Impatience, Intensity
Standing in the kitchen of Original Beef Of Chicagoland, head chef Carmy tells his new sous that he’d spoken to her previous employers and asked about her. “They said you were brilliant. Sharp. They also said you were impatient.” This last part sounds familiar.
The line between patience and impatience in the kitchen is a blurry one. You have to be quick and consistent. Smooth like a velveteen sauce. Chefs dance elegantly around each other: behind you, corner, yes chef. Go too slow and things don’t move; move too quickly and there’s a quart of veal stock spilling onto the floor. Things are a little different in a home cook’s kitchen. There’s only one of you moving between stove to counter. You can take your time. Still, that doesn’t stop me burning the sauce, firing up three pans at once to crisp up rice, char broccoli and fry eggs, all too eager with the salt, eternally impatient for the first bite. I eat a bowl too big for my appetite in swift bites. I’m not even sure if I’m tasting it; I’m simply voracious for something to fill me up. For the salt to hit my tongue. Not to feel empty. I finish it in less than 10 minutes and I am too full.
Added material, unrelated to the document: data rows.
(** Every turn of the loop lowers the measure, and so does every window found. *)
Lemma walk_step_measure st :
  match walk_step ol st with
  | inl (true, st') => (walk_measure st' < walk_measure st)%nat
  | inl (false, _) => True
  | inr st' => (walk_measure st' < walk_measure st)%nat
  end.
Proof using W.
  pose proof (advance_measure st) as Hadv. unfold walk_step.
  set (alts := advance_alternatives ol _ _) in *.
  destruct (alts !! lowest alts) as [a|] eqn:Ea; [|done].
  destruct (alt_Priority a =? ARBITER_PRIORITY_EXHAUSTED) eqn:Ex; [done|]. bool_prop.
  destruct (priority_window ol a) as [[mn mx]|].
  - destruct (trim_window a mn mx) as [[mn' mx']|]; [case_goal|].
    all: erewrite walk_measure_current; simpl; [lia|done|done|done].
  - unfold walk_measure at 1. simpl. rewrite list_lookup_alter, decide_True by done.
    rewrite Ea. simpl.
    pose proof (list_weight_alter rank (alt_set_Priority ARBITER_PRIORITY_EXHAUSTED) _ _ _ Ea) as Hw.
    assert (rank (alt_set_Priority ARBITER_PRIORITY_EXHAUSTED a) = 0%nat) as H0 by done.
    assert (rank a <> 0%nat) by (rewrite rank_exhausted; done). lia.
Qed.

Lemma walk_enough fuel st :
  (walk_measure st < fuel)%nat ->
  exists b st', walk fuel ol st = Some (b, st') /\
    (b = true -> (walk_measure st' < walk_measure st)%nat).
Proof using W.
  revert st. induction fuel as [|fuel IH]; intros st Hf; [lia|]. simpl.
  pose proof (walk_step_measure st) as Hs. destruct (walk_step ol st) as [[b st']|st1].
  - exists b, st'. split; [done|]. by intros ->.
  - destruct (IH st1 ltac:(lia)) as (b & st' & E & Hm). exists b, st'. split; [done|].
    intros Hb. specialize (Hm Hb). lia.
Qed.
End WalkMeasure.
The part I am patient with: prep. Thinking about what to make. Ingredients rolling around in my head like water boiling in a pan. Chopping and separating for mise en place in my kitchen. But then, these intense, slow daydreams are always overpowered by bubbling overexcitement.
Intensity, another pastime of mine. Like the slow pour of honey or molasses; an irresistible state that blocks out all sense of time or reasoning. Does anyone yearn to be more intense? Is it learned behaviour or just something that arrives with you – a character flaw or a chink in your armour? Intensity holds hands with intention, yet flies along with impatience, accelerating and catalysing whatever emotion is being held inside. I don’t like to think of myself as an intense person, but I do feel deeply, and find it impossible not to translate that into conversations or a prolonged gaze or the convoluted narratives that I make up in my head as I try to fall asleep. I guess whether I like it or not, intensity is engrained.
I reduce a ragu to amplify its flavour. As Carmy says in The Bear about a dish that uses plums four ways, you reduce the plums with black vinegar for what seems like forever. You reduce, you reduce, you reduce; all to intensify the flavour. What irony, that to intensify – to create a flavour that feels bigger, more impactful – you first have to make it smaller.
No one tells you to be more impatient. The refrain, “just wait”, rings in my mind like a death knell, knocking against my insides every time I jolt with restlessness – eagerness – agitation. Recently, I’ve been impatient to write. To mark some sort of permanence on the page as if it were a declaration of purpose, rather than just an Internet pastime, a way of logging my life, another example of someone ordinary screaming into the void desperate to hear the faintest echo.
I’d always known that writing was art, and that art was important. Although I’d also always thought that art was static, that I couldn’t penetrate its canvas, and that words were fluid and could run through me like a tap that never turned off, each letter a slow drip seeping in and out of me. In many ways, I believe writing to be the pursuit of capturing intensity and finding a way to distil it so that it feels palatable (although not always in a good way). I try very hard to do this, which is perhaps intensity squared, at times a little jarring, as if I’m trying too hard, berating myself every time the words simply won’t spill out onto the page like the stock I drop on the floor.
Other things I’m impatient for: food, the bus, the destination, intimacy, the end, validation, a third drink, happiness.
A bus stops two stops away from where I’m getting off. The driver says we’ll pause for three minutes. I get off the bus and start walking. Three minutes later I’m at the next set of traffic lights and the 76 flies past, at least two stops ahead of me by the time I reach the station. That pretty much sums it up.
I should be more patient. By that I mean, I should trust myself more. I rush when I feel out of control; this is when I’m most impulsive, most intense. When I’m only thinking of myself, of short term gratification – not the bigger picture. Not about how other people might feel. I hate the idea of something passing me by. The thought that I might miss my chance. It comes from a crippling lack of trust in myself – that I’ll be forgotten unless I make myself known. That to be quiet, slow down, observe, simply be there, means fading into the background. Strangely, like the plum sauce that Carmy keeps reducing, I also like to make myself smaller, slowly slowly, smaller still. Perhaps if I let myself simmer, sit and settle for a while, I might make a bigger impact.